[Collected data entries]
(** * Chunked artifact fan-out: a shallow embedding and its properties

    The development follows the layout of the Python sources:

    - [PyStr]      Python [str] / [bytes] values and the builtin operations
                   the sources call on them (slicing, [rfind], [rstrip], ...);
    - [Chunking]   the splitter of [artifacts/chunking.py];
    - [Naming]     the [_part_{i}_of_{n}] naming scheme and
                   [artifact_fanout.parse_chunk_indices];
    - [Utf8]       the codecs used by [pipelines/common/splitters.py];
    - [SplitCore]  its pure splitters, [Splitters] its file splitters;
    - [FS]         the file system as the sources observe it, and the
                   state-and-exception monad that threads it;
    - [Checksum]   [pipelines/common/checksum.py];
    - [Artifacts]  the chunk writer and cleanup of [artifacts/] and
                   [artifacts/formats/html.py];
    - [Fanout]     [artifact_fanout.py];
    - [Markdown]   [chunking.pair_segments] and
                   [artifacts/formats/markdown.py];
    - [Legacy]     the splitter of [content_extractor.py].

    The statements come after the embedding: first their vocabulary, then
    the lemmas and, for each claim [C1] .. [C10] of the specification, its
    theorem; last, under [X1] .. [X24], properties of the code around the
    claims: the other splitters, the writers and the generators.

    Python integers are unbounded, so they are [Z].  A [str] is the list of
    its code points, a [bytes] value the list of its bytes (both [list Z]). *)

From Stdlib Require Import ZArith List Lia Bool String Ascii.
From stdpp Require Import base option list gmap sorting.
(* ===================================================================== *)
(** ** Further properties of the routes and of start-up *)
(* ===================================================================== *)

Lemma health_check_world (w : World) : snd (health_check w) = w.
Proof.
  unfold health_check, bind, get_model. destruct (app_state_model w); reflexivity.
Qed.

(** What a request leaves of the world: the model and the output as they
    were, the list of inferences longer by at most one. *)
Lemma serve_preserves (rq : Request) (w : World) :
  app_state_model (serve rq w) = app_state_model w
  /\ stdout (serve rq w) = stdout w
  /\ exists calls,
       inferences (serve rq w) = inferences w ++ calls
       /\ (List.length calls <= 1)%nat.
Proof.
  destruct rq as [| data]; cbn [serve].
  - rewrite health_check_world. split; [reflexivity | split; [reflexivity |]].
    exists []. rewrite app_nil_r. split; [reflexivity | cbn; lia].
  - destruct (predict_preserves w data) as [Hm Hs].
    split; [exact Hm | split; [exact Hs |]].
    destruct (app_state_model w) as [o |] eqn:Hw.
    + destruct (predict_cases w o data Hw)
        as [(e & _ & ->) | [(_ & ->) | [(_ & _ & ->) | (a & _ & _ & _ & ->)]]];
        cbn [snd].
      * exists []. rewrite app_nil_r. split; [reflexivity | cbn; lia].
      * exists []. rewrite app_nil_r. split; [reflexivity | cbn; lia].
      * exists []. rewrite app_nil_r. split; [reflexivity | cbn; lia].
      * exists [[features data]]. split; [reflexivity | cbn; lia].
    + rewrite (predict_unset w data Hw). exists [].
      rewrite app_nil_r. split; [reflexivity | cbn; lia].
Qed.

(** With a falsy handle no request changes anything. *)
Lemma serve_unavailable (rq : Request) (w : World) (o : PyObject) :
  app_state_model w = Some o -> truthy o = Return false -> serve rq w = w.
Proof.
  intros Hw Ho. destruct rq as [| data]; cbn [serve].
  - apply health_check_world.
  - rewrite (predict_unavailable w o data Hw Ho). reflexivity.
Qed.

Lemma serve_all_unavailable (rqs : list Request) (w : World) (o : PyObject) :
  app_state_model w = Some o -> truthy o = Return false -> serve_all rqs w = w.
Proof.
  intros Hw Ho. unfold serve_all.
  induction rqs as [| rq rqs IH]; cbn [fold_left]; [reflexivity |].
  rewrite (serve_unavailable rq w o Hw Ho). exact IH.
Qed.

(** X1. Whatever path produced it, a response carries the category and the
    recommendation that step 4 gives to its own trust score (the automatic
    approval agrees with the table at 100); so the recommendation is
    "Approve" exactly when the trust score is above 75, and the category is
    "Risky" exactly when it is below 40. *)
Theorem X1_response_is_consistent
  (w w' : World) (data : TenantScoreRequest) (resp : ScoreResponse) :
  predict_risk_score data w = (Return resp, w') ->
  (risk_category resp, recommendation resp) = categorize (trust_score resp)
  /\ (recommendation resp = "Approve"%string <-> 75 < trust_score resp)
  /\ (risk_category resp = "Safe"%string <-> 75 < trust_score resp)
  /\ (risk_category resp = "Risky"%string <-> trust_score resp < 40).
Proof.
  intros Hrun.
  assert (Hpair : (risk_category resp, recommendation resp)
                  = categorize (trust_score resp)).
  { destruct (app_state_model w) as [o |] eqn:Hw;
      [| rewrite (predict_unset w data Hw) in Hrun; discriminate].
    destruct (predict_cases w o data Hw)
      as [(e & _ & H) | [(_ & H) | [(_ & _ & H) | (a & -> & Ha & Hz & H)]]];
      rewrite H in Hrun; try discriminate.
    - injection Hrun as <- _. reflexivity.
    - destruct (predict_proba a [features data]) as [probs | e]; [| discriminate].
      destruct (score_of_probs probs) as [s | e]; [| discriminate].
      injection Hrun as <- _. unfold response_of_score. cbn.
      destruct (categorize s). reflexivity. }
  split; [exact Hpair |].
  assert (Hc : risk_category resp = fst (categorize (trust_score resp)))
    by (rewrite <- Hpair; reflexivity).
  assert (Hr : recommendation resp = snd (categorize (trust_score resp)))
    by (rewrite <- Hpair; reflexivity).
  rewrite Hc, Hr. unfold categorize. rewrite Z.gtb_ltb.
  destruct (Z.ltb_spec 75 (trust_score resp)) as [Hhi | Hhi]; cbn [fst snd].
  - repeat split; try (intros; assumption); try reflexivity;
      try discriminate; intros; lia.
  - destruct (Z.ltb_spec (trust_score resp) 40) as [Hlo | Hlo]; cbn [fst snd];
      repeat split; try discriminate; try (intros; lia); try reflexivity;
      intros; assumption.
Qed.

* * *

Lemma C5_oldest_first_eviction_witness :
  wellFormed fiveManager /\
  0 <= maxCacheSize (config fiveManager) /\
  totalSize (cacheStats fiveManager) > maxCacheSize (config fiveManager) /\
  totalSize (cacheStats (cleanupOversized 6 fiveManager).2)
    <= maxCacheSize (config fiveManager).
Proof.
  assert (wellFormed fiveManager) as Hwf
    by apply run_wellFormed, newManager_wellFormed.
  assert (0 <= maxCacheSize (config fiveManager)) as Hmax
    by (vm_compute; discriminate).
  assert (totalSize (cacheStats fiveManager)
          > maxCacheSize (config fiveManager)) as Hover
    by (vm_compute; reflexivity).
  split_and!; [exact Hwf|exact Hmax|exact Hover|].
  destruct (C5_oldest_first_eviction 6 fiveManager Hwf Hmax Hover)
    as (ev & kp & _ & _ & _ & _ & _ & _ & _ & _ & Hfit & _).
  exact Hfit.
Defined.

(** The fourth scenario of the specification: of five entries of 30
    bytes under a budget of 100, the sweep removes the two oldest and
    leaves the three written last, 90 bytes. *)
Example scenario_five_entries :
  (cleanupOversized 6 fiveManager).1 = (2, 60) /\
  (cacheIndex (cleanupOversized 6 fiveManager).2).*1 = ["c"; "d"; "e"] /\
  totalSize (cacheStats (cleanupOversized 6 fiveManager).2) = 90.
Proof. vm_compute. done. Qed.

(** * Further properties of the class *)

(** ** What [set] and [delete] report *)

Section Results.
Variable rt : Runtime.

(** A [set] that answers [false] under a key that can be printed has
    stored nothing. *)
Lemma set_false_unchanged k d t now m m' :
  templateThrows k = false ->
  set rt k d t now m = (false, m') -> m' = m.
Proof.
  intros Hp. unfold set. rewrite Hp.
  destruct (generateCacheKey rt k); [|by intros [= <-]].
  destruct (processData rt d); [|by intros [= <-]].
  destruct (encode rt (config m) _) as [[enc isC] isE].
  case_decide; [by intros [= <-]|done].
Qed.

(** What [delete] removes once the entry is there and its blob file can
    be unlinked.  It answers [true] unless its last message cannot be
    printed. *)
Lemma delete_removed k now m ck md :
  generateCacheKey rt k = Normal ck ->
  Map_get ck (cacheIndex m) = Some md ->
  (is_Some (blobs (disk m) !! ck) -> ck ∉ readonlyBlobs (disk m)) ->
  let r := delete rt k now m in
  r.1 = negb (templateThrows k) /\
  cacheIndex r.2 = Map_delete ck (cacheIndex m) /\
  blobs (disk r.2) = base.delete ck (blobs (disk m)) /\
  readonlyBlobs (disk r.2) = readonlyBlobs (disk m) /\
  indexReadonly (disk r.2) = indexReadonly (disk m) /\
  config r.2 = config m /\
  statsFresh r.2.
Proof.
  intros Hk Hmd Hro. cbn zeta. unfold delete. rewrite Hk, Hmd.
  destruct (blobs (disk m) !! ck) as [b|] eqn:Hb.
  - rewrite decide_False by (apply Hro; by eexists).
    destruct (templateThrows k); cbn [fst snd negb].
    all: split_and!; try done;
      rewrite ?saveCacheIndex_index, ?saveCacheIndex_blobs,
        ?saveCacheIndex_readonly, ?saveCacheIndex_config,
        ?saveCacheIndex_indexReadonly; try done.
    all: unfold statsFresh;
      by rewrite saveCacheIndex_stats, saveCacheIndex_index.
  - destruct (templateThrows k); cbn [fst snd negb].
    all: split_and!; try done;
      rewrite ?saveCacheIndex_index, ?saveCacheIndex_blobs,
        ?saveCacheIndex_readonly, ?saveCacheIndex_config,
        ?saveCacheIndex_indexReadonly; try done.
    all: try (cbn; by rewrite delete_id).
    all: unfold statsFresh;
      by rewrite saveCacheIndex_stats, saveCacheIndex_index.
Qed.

● What is being asked
From the line holding "(** What a request" to the line holding "below 40. *)", inclusive, restate each line above exactly as written.

● Response area
(** What a request leaves of the world: the model and the output as they
    were, the list of inferences longer by at most one. *)
Lemma serve_preserves (rq : Request) (w : World) :
  app_state_model (serve rq w) = app_state_model w
  /\ stdout (serve rq w) = stdout w
  /\ exists calls,
       inferences (serve rq w) = inferences w ++ calls
       /\ (List.length calls <= 1)%nat.
Proof.
  destruct rq as [| data]; cbn [serve].
  - rewrite health_check_world. split; [reflexivity | split; [reflexivity |]].
    exists []. rewrite app_nil_r. split; [reflexivity | cbn; lia].
  - destruct (predict_preserves w data) as [Hm Hs].
    split; [exact Hm | split; [exact Hs |]].
    destruct (app_state_model w) as [o |] eqn:Hw.
    + destruct (predict_cases w o data Hw)
        as [(e & _ & ->) | [(_ & ->) | [(_ & _ & ->) | (a & _ & _ & _ & ->)]]];
        cbn [snd].
      * exists []. rewrite app_nil_r. split; [reflexivity | cbn; lia].
      * exists []. rewrite app_nil_r. split; [reflexivity | cbn; lia].
      * exists []. rewrite app_nil_r. split; [reflexivity | cbn; lia].
      * exists [[features data]]. split; [reflexivity | cbn; lia].
    + rewrite (predict_unset w data Hw). exists [].
      rewrite app_nil_r. split; [reflexivity | cbn; lia].
Qed.

(** With a falsy handle no request changes anything. *)
Lemma serve_unavailable (rq : Request) (w : World) (o : PyObject) :
  app_state_model w = Some o -> truthy o = Return false -> serve rq w = w.
Proof.
  intros Hw Ho. destruct rq as [| data]; cbn [serve].
  - apply health_check_world.
  - rewrite (predict_unavailable w o data Hw Ho). reflexivity.
Qed.

Lemma serve_all_unavailable (rqs : list Request) (w : World) (o : PyObject) :
  app_state_model w = Some o -> truthy o = Return false -> serve_all rqs w = w.
Proof.
  intros Hw Ho. unfold serve_all.
  induction rqs as [| rq rqs IH]; cbn [fold_left]; [reflexivity |].
  rewrite (serve_unavailable rq w o Hw Ho). exact IH.
Qed.

(** X1. Whatever path produced it, a response carries the category and the
    recommendation that step 4 gives to its own trust score (the automatic
    approval agrees with the table at 100); so the recommendation is
    "Approve" exactly when the trust score is above 75, and the category is
    "Risky" exactly when it is below 40. *)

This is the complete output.